(** X7: with the default error handler, a logger that is not nil, a
    response status between 100 and 999 and a stack size [make] grants, the
    wrapped handler always returns normally, whatever the inner handler
    does. It keeps what the inner handler wrote and adds nothing, unless
    [recover] returned a non-nil value: then it adds one log record (the
    message, a newline, the trace joined with newlines), the content type
    and the status of the configuration, and never a body. *)
Theorem default_wrapper_returns (rt : Runtime) (custom : nat -> ErrHandlerSem)
    (calls : list OptionCall) (h : Handler) (w : ResponseWriter) (r : Request)
    (s : World) :
  let c := configured calls in
  let s1 := fst (h w r s) in
  Config.ErrHandler c = DefaultErrorHandler_func ->
  Config.Logger c <> nil_Logger ->
  100 <= Config.ResponseStatus c <= 999 ->
  Config.StackSize c <= maxAlloc rt ->
  exists new,
    Recover rt custom (map option_of calls) h w r s =
    ({| events := (events s1 ++ new)%list; goroutine := goroutine s1 |},
     inl tt) /\
    bodies new = [] /\
    new = match recovered rt (snd (h w r s)) with
          | Some x =>
              [Printf (Config.Logger c)
                 (message x ++ nl ++ Join (trace c s1) nl);
               Header_Set w "Content-Type" (Config.ContentType c);
               WriteHeader w (Config.ResponseStatus c)]
          | None => []
          end.
Proof.
  intros c s1 Hdefault Hlog Hcode Hmax. subst s1.
  destruct (h w r s) as [s1 [u|v]] eqn:Hh; cbn [fst snd recovered].
  - exists []. rewrite world_app_nil, Recover_unfold.
    rewrite (Recover_handler_returned rt custom _ h w r s s1 u Hh).
    now repeat split.
  - destruct (carried rt v) as [x|] eqn:Hv.
    + eexists. split; [|split; [|reflexivity]].
      * rewrite (Recover_configured_dispatch rt custom calls h w r s s1 v x
                   Hh Hv Hmax).
        fold c. rewrite Hdefault. cbn [call_ErrHandler].
        now apply DefaultErrorHandler_run.
      * reflexivity.
    + exists []. rewrite world_app_nil, Recover_unfold.
      rewrite (Recover_handler_nil rt custom _ h w r s s1 v Hh Hv).
      now repeat split.
Qed.
(** X14. After a call of [log_change] that returns, made when no two
    stored rows have the same [created_at] and the server clock is
    later than all of them, the history of the resource starts with
    the new entry, followed by the history as it was; the entry shows
    the UUID of the actor and the digest of the call, and shows [None]
    for a value that was false. *)
Theorem appended_entry_heads_history
    self e actor act t rid old new c id c' n :
  pending c = [] ->
  (String.length t <= 50)%nat ->
  distinct_times (committed c) ->
  Forall (fun r => exists ts, created_at r = Some ts /\
                              (instant ts < instant (current_timestamp e))%Z)
         (committed c) ->
  log_change self e actor act (Some t) rid old new c = (Return id, c') ->
  exists entry,
    get_resource_history (committed c') (Some t) rid (S n)
    = entry :: get_resource_history (committed c) (Some t) rid n /\
    distinct_times (committed c') /\
    h_timestamp entry = Some (current_timestamp e) /\
    (exists a, actor = Some a /\ uuid_in a = Some (h_actor entry)) /\
    h_old_values entry = (if truthy old then old else JNull) /\
    h_new_values entry = (if truthy new then new else JNull) /\
    h_hash entry
    = _compute_hash self (Some (tip_hash (committed c)))
        (log_data_dict (py_str actor) act (t ++ ":" ++ rid)
                       (JStr (isoformat (utcnow e))) old new).
Proof.
  intros Hp Hlen Hd Hold H.
  apply log_change_returns in H
    as (a & act' & rtype' & row & -> & _ & Hrt
        & (a' & rid' & Ha & Hrid & Hrow) & _ & -> & _).
  assert (V : visible c = committed c)
    by (unfold visible; rewrite Hp; apply app_nil_r).
  rewrite V in *. cbn [varchar_null] in Hrt.
  rewrite (varchar_short 50 t Hlen) in Hrt. cbn [option_map] in Hrt.
  injection Hrt as <-.
  exists (history_of_row row). cbn [committed].
  assert (Hm : matches (Some t) rid row = true).
  { apply matches_iff. exists t. subst row.
    cbn [resource_type resource_id]. auto. }
  split; [|split].
  - unfold get_resource_history.
    rewrite filter_app. cbn [filter]. rewrite Hm.
    rewrite sort_snoc_front; [reflexivity|].
    apply forall_filter. eapply Forall_impl; [|exact Hold].
    intros r (ts & Hr & Hlt). unfold created_desc. rewrite Hr.
    subst row. cbn [created_at timestamp_leb]. apply Z.leb_gt. lia.
  - unfold distinct_times. rewrite map_app. cbn [map].
    apply NoDup_app; [exact Hd | repeat constructor; intros [] |].
    intros x Hx [<-|[]].
    apply in_map_iff in Hx as (r & Hr & Hin).
    rewrite Forall_forall in Hold.
    destruct (Hold r Hin) as (ts & Hts & Hlt).
    subst row. unfold created_instant in Hr. rewrite Hts in Hr.
    cbn [created_at option_map] in Hr. injection Hr as Hr. lia.
  - subst row. unfold history_of_row, to_jsonb.
    cbn [h_timestamp h_actor h_old_values h_new_values h_hash created_at
         actor_id old_values new_values hash py_str].
    split; [reflexivity|]. split; [exists a; auto|].
    split; [now destruct (truthy old)|].
    split; [now destruct (truthy new) | reflexivity].
Qed.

================

◆ ACTION ITEM: Using the entries above, output exactly the lines between the line holding "w r s s1 v x" and the line holding "(log_data_dict (py_str actor)", end lines included, and nothing more.

◆ ANSWER FOR THIS EXERCISE:
      * rewrite (Recover_configured_dispatch rt custom calls h w r s s1 v x
                   Hh Hv Hmax).
        fold c. rewrite Hdefault. cbn [call_ErrHandler].
        now apply DefaultErrorHandler_run.
      * reflexivity.
    + exists []. rewrite world_app_nil, Recover_unfold.
      rewrite (Recover_handler_nil rt custom _ h w r s s1 v Hh Hv).
      now repeat split.
Qed.
(** X14. After a call of [log_change] that returns, made when no two
    stored rows have the same [created_at] and the server clock is
    later than all of them, the history of the resource starts with
    the new entry, followed by the history as it was; the entry shows
    the UUID of the actor and the digest of the call, and shows [None]
    for a value that was false. *)
Theorem appended_entry_heads_history
    self e actor act t rid old new c id c' n :
  pending c = [] ->
  (String.length t <= 50)%nat ->
  distinct_times (committed c) ->
  Forall (fun r => exists ts, created_at r = Some ts /\
                              (instant ts < instant (current_timestamp e))%Z)
         (committed c) ->
  log_change self e actor act (Some t) rid old new c = (Return id, c') ->
  exists entry,
    get_resource_history (committed c') (Some t) rid (S n)
    = entry :: get_resource_history (committed c) (Some t) rid n /\
    distinct_times (committed c') /\
    h_timestamp entry = Some (current_timestamp e) /\
    (exists a, actor = Some a /\ uuid_in a = Some (h_actor entry)) /\
    h_old_values entry = (if truthy old then old else JNull) /\
    h_new_values entry = (if truthy new then new else JNull) /\
    h_hash entry
    = _compute_hash self (Some (tip_hash (committed c)))
        (log_data_dict (py_str actor) act (t ++ ":" ++ rid)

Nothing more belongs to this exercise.